◆ Exercise requirements
Entries follow. Return each line that contains the word "gmap".

◆ Data shown
- - - - - - -

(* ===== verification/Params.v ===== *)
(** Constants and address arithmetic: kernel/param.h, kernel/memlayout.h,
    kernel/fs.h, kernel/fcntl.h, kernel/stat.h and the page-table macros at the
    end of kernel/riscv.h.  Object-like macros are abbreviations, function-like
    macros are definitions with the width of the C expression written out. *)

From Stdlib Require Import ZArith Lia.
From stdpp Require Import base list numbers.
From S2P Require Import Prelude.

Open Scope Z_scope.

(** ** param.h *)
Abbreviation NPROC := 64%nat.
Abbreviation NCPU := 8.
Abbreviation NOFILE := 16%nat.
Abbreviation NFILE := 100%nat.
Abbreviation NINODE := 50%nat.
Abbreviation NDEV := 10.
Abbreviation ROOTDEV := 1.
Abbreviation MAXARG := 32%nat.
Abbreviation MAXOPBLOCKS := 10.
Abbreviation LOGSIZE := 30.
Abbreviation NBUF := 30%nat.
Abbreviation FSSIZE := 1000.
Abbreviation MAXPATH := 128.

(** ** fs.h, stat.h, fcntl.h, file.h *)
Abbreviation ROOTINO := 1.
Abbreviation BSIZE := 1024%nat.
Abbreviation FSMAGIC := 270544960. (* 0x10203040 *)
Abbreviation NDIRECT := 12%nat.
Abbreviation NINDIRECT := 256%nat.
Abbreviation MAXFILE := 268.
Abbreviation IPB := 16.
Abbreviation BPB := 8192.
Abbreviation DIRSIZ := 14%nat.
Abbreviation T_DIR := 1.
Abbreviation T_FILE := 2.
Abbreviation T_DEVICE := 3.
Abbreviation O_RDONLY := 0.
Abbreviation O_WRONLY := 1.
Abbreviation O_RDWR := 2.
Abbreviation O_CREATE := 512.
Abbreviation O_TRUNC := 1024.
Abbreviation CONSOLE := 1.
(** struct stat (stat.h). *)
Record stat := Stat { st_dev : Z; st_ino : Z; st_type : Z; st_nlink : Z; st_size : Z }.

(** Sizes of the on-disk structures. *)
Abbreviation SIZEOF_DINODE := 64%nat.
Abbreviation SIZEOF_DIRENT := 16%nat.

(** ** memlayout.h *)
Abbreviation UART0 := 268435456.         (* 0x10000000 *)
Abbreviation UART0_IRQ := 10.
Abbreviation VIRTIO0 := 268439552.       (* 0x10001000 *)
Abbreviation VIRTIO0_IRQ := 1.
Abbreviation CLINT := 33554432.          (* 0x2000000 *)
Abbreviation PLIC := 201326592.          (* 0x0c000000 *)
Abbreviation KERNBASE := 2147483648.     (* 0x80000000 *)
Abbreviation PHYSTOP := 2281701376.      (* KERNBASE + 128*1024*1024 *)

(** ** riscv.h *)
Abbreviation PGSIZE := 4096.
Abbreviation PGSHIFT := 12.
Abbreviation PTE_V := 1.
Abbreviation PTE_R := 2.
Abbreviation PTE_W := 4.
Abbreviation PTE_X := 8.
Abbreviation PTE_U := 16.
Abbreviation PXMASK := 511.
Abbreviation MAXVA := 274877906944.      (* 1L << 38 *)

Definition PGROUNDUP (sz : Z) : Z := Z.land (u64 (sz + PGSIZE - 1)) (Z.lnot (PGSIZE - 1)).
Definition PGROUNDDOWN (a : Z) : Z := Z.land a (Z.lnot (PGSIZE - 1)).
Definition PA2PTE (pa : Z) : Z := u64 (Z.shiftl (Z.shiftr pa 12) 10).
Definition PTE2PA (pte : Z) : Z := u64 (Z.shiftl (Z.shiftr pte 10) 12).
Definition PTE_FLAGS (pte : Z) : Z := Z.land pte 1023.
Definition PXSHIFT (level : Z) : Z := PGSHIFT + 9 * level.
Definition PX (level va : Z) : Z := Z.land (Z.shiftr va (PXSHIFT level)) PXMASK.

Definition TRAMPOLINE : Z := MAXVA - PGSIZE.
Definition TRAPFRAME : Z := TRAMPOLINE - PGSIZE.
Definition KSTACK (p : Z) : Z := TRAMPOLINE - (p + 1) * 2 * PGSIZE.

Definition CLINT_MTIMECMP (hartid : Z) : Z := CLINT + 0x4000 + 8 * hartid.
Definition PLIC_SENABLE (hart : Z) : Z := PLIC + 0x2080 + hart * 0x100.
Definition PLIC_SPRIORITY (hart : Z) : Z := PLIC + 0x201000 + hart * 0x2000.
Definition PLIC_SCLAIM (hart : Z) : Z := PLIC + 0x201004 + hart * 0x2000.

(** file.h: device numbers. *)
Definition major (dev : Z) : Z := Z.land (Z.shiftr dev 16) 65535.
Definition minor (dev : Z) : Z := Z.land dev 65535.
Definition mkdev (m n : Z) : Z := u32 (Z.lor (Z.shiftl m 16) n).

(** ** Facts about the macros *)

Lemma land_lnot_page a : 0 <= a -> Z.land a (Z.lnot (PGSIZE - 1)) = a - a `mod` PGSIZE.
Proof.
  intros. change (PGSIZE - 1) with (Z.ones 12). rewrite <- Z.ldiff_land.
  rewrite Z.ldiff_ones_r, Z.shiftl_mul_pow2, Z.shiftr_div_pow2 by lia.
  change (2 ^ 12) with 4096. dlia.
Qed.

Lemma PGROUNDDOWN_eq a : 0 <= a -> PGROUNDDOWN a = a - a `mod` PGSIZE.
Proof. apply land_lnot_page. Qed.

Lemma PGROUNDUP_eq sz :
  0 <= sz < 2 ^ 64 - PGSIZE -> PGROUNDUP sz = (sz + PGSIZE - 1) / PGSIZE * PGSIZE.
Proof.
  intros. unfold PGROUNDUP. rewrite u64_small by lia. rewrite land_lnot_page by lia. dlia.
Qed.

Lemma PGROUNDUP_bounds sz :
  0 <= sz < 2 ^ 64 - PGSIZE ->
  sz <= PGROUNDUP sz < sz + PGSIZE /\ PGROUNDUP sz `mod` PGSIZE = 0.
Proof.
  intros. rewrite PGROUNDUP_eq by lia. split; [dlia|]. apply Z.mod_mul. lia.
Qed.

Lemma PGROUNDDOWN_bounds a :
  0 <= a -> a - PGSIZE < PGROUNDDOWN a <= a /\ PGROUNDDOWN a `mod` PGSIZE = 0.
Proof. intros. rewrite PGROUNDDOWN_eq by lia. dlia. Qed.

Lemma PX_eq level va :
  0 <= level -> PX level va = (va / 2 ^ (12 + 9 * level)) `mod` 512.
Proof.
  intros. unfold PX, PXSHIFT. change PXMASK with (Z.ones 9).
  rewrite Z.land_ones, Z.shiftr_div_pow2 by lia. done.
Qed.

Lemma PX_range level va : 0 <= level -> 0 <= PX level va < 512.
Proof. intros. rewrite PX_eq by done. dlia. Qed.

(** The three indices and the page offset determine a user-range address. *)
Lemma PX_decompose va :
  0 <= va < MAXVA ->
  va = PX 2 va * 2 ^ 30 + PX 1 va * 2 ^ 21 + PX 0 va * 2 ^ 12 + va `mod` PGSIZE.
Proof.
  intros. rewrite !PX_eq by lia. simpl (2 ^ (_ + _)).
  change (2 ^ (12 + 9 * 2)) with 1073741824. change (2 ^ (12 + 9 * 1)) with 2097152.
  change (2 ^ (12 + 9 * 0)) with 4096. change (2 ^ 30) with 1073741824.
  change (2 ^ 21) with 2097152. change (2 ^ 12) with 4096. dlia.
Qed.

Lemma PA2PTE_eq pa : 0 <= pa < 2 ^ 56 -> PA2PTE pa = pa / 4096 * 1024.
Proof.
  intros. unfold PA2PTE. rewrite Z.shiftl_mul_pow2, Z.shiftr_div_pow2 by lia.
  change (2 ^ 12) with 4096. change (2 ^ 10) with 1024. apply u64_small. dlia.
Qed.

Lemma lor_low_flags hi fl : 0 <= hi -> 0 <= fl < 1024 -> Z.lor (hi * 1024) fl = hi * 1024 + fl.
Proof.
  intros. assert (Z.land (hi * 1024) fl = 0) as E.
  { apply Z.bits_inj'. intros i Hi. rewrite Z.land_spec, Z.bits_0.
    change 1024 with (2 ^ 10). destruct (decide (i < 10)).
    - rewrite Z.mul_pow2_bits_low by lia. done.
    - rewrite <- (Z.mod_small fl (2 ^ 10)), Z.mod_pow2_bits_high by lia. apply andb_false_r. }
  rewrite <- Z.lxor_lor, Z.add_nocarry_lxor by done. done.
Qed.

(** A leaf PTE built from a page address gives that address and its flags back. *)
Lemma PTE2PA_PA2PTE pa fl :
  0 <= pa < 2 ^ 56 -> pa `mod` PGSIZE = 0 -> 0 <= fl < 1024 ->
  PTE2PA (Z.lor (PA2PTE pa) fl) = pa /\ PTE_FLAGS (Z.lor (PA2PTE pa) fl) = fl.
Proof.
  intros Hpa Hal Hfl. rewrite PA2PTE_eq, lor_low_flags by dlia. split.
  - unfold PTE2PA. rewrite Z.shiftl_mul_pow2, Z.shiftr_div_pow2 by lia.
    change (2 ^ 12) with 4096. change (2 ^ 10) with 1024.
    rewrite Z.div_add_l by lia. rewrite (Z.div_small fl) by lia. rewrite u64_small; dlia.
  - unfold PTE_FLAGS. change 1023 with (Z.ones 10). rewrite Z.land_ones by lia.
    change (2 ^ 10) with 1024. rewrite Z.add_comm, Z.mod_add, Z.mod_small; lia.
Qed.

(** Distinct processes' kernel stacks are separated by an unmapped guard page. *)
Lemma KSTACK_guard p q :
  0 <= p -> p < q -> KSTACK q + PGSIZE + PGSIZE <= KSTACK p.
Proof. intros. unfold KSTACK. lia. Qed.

- - - - - - -

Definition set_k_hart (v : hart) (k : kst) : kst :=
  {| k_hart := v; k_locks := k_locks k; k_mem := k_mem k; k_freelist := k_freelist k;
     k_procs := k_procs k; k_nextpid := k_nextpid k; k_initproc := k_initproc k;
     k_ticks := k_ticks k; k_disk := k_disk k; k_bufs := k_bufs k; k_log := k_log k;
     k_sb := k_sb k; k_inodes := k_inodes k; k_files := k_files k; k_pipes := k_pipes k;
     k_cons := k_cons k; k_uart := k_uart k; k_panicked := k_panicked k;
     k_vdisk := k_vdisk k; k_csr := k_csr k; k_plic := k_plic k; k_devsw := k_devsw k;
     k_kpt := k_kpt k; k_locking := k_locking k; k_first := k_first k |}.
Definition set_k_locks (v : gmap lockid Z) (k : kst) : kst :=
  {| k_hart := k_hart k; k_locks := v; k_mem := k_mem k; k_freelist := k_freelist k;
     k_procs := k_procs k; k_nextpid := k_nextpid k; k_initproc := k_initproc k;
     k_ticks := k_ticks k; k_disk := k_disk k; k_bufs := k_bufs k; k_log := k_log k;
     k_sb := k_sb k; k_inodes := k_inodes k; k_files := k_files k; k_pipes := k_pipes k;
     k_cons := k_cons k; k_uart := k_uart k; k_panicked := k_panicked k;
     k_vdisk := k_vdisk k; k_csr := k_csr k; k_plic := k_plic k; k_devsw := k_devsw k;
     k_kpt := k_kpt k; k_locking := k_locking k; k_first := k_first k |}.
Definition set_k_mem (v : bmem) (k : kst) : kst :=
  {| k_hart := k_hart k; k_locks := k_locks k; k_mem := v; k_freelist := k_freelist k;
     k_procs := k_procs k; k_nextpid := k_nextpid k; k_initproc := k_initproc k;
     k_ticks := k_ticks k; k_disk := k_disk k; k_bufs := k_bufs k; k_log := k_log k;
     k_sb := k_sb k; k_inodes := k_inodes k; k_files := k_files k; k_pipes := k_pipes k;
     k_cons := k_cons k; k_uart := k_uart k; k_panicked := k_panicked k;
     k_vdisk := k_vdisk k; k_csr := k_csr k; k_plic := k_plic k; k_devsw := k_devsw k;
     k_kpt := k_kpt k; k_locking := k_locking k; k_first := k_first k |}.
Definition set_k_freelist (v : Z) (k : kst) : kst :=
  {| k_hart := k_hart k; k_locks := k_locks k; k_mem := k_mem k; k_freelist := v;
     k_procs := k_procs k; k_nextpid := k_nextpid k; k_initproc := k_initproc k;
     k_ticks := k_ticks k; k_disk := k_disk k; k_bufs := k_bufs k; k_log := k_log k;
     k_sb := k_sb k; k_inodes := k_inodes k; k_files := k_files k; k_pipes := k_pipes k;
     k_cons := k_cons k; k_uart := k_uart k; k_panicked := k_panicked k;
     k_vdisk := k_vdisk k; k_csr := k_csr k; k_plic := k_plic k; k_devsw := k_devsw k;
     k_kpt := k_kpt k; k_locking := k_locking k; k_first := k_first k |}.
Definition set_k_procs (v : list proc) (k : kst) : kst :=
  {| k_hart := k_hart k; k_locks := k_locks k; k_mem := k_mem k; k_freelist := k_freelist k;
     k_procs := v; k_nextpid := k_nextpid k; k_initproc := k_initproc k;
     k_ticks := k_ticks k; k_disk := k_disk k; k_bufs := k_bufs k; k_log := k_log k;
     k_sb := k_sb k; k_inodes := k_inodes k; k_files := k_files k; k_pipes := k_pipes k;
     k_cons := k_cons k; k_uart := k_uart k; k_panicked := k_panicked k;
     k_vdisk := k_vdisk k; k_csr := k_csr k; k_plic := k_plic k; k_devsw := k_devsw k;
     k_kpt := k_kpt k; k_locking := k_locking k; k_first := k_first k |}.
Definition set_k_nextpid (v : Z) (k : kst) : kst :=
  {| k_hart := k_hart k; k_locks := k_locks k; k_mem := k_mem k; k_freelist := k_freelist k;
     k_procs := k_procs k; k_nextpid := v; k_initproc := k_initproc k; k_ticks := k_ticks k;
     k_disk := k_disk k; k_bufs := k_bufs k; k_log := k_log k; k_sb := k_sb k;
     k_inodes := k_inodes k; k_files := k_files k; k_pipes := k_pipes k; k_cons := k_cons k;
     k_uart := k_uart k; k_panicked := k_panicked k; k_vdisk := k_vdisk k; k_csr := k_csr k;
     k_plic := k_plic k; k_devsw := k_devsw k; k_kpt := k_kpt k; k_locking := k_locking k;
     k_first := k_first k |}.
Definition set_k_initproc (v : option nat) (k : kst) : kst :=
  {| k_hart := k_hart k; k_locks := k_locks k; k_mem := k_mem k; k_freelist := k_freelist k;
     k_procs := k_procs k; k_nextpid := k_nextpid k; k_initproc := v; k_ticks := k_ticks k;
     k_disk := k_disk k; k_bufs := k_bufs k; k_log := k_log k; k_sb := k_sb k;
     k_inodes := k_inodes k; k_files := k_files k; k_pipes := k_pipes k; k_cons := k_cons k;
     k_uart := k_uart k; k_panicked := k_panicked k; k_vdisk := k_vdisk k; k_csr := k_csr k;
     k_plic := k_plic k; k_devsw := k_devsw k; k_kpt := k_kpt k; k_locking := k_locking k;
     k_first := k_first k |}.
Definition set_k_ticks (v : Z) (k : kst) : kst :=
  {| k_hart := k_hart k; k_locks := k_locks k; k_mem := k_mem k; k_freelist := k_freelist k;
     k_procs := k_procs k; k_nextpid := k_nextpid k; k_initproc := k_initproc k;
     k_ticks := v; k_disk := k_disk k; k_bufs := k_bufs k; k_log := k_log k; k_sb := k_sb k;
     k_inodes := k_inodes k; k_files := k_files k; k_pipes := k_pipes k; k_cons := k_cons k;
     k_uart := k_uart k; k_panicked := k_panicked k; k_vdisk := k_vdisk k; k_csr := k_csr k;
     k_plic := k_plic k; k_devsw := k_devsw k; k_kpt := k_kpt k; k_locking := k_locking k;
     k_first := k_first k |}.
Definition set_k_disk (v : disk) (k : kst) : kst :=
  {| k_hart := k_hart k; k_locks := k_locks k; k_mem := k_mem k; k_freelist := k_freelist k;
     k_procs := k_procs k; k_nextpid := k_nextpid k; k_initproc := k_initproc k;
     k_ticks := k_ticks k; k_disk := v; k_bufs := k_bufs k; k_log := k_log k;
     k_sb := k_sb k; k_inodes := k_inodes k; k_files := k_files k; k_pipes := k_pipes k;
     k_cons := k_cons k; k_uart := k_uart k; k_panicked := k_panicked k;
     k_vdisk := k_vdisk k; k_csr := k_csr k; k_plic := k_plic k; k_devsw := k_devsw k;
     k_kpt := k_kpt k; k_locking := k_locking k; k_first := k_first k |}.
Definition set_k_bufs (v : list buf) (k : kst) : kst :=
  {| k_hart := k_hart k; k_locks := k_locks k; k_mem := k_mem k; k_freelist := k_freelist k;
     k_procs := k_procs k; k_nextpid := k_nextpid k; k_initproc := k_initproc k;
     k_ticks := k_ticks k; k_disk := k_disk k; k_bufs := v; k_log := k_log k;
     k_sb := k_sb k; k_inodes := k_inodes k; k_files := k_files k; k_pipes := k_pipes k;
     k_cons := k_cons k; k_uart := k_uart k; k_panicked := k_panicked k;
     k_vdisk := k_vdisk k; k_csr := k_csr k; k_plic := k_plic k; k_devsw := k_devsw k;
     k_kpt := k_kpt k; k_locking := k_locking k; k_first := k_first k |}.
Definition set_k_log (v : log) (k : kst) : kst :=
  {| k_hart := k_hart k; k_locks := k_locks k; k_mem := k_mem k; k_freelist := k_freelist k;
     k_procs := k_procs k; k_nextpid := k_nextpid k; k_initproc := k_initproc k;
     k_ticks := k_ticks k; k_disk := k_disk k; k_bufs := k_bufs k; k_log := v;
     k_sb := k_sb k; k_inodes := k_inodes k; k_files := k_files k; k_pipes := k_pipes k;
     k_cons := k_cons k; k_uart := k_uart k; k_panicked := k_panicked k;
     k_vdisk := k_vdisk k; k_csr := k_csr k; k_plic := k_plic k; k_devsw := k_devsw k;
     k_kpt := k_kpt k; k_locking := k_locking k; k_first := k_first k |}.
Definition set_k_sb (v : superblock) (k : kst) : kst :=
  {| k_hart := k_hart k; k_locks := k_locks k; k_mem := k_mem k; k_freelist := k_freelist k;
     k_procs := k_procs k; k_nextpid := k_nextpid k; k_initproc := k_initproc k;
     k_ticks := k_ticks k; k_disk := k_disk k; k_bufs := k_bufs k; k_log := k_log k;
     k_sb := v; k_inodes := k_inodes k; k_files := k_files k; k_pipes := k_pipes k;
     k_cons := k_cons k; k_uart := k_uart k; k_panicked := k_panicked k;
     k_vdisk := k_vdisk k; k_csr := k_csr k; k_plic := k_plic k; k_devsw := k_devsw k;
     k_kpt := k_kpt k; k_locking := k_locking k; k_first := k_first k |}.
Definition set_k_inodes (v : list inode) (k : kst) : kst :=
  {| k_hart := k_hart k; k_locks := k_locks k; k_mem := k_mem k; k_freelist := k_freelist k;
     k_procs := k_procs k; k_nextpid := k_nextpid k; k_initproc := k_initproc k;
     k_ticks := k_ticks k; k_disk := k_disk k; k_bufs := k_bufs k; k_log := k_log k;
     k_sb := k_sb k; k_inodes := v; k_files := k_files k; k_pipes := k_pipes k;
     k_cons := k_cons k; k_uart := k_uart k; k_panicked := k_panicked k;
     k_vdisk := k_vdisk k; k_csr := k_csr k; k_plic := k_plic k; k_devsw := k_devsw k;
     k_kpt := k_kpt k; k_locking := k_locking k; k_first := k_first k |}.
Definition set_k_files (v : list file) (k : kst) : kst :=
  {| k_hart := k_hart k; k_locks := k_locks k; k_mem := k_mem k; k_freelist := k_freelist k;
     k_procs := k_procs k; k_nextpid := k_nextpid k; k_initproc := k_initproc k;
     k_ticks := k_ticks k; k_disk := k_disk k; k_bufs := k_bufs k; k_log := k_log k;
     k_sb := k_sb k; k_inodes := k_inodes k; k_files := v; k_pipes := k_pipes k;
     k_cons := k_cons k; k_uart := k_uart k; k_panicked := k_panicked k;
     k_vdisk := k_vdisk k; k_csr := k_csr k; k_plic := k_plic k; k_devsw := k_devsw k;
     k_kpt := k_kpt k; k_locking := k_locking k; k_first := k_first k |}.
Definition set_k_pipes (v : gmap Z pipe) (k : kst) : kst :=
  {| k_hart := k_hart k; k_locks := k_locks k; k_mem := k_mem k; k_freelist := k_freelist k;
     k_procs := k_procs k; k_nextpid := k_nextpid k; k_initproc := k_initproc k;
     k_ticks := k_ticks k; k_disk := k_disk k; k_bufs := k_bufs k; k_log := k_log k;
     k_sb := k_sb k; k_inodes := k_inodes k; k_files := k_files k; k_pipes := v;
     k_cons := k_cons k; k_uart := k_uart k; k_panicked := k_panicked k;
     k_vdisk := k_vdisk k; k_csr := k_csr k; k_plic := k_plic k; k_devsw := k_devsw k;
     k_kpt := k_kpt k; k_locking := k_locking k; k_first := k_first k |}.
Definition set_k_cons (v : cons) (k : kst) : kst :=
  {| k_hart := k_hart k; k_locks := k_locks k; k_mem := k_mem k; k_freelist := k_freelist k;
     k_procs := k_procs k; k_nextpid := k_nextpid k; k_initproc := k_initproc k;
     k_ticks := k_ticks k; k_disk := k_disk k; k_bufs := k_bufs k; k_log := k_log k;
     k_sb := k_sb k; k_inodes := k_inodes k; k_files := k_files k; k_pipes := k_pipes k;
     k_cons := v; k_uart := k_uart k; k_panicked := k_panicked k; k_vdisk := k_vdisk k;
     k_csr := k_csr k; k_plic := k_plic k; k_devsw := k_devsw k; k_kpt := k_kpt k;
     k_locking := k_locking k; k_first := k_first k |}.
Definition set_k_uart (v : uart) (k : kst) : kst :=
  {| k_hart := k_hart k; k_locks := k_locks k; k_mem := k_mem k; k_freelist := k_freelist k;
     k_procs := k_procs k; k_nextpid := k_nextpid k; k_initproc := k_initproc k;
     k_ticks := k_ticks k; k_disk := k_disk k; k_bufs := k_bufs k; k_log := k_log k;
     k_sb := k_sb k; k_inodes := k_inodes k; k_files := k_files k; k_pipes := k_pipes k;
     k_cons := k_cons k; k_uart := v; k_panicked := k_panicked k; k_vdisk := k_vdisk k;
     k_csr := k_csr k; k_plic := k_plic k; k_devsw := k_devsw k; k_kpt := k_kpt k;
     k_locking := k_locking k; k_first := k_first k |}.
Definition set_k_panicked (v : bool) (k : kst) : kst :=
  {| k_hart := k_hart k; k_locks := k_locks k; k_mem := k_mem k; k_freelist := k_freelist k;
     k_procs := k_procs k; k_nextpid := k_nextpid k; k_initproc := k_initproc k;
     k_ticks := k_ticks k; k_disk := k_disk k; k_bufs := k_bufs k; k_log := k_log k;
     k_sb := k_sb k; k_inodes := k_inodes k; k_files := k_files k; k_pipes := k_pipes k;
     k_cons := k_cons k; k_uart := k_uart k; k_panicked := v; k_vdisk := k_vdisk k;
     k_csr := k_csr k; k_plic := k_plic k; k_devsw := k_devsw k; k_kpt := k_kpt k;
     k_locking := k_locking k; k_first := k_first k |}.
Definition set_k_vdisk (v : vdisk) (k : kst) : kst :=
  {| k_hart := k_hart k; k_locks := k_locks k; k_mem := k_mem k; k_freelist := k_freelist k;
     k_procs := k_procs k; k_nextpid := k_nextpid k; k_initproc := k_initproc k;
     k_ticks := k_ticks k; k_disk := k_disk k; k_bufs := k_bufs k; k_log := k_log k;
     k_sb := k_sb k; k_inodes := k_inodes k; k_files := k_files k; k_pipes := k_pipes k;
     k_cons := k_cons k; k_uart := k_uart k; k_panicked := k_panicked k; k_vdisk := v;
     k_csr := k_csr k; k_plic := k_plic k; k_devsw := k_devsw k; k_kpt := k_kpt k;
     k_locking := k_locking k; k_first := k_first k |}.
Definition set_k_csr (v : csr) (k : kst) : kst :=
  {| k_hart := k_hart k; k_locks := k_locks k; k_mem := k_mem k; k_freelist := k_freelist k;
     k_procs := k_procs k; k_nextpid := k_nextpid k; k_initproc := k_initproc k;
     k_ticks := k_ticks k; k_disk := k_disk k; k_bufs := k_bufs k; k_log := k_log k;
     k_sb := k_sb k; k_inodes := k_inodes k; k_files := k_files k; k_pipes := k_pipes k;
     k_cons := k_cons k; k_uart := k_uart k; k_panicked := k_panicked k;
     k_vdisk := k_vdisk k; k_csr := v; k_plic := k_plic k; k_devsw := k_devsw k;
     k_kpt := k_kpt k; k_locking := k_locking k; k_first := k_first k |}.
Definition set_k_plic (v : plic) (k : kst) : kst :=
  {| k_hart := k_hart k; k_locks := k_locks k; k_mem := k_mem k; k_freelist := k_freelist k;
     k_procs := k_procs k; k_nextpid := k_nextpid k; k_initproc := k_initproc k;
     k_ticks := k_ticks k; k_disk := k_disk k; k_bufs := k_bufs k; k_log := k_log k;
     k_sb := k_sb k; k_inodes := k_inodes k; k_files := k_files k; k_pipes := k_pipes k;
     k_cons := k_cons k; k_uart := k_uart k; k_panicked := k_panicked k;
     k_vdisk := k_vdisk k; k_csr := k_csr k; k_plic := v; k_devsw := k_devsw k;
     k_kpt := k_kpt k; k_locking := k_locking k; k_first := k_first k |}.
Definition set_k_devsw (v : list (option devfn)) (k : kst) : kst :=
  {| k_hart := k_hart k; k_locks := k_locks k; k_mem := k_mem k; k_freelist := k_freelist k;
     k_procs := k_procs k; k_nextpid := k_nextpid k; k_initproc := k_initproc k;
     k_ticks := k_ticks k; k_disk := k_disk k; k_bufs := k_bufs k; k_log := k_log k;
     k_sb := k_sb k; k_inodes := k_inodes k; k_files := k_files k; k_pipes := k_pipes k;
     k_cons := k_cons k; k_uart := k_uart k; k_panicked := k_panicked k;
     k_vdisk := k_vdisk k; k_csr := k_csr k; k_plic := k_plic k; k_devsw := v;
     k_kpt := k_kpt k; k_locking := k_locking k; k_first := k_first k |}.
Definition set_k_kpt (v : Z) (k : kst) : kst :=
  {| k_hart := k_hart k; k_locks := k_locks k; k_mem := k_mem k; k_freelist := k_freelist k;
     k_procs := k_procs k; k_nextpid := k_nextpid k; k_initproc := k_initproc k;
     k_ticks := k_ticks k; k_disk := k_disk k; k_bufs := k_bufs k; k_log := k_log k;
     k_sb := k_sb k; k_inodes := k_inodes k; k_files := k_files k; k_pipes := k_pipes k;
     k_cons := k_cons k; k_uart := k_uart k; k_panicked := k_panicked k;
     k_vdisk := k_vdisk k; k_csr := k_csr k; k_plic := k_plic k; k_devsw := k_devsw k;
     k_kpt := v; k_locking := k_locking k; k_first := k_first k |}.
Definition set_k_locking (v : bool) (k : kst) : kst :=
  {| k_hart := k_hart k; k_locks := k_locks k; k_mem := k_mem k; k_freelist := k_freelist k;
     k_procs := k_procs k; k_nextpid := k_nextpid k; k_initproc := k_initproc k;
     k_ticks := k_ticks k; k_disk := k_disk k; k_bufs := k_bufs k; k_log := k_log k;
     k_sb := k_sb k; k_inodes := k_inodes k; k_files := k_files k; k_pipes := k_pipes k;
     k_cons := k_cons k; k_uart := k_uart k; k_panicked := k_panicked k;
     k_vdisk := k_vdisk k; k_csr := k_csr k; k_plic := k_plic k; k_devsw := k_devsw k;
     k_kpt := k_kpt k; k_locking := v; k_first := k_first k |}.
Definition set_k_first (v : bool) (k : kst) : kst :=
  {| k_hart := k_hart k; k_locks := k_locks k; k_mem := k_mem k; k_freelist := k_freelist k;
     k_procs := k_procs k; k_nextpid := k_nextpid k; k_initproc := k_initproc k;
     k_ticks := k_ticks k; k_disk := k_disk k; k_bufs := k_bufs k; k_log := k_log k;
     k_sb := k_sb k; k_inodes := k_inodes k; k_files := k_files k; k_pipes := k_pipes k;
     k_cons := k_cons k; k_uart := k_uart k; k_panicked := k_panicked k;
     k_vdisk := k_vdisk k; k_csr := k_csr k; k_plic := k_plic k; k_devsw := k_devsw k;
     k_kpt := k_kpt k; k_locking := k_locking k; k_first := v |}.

- - - - - - -

◆ Your solution
Definition set_k_locks (v : gmap lockid Z) (k : kst) : kst :=
Definition set_k_pipes (v : gmap Z pipe) (k : kst) : kst :=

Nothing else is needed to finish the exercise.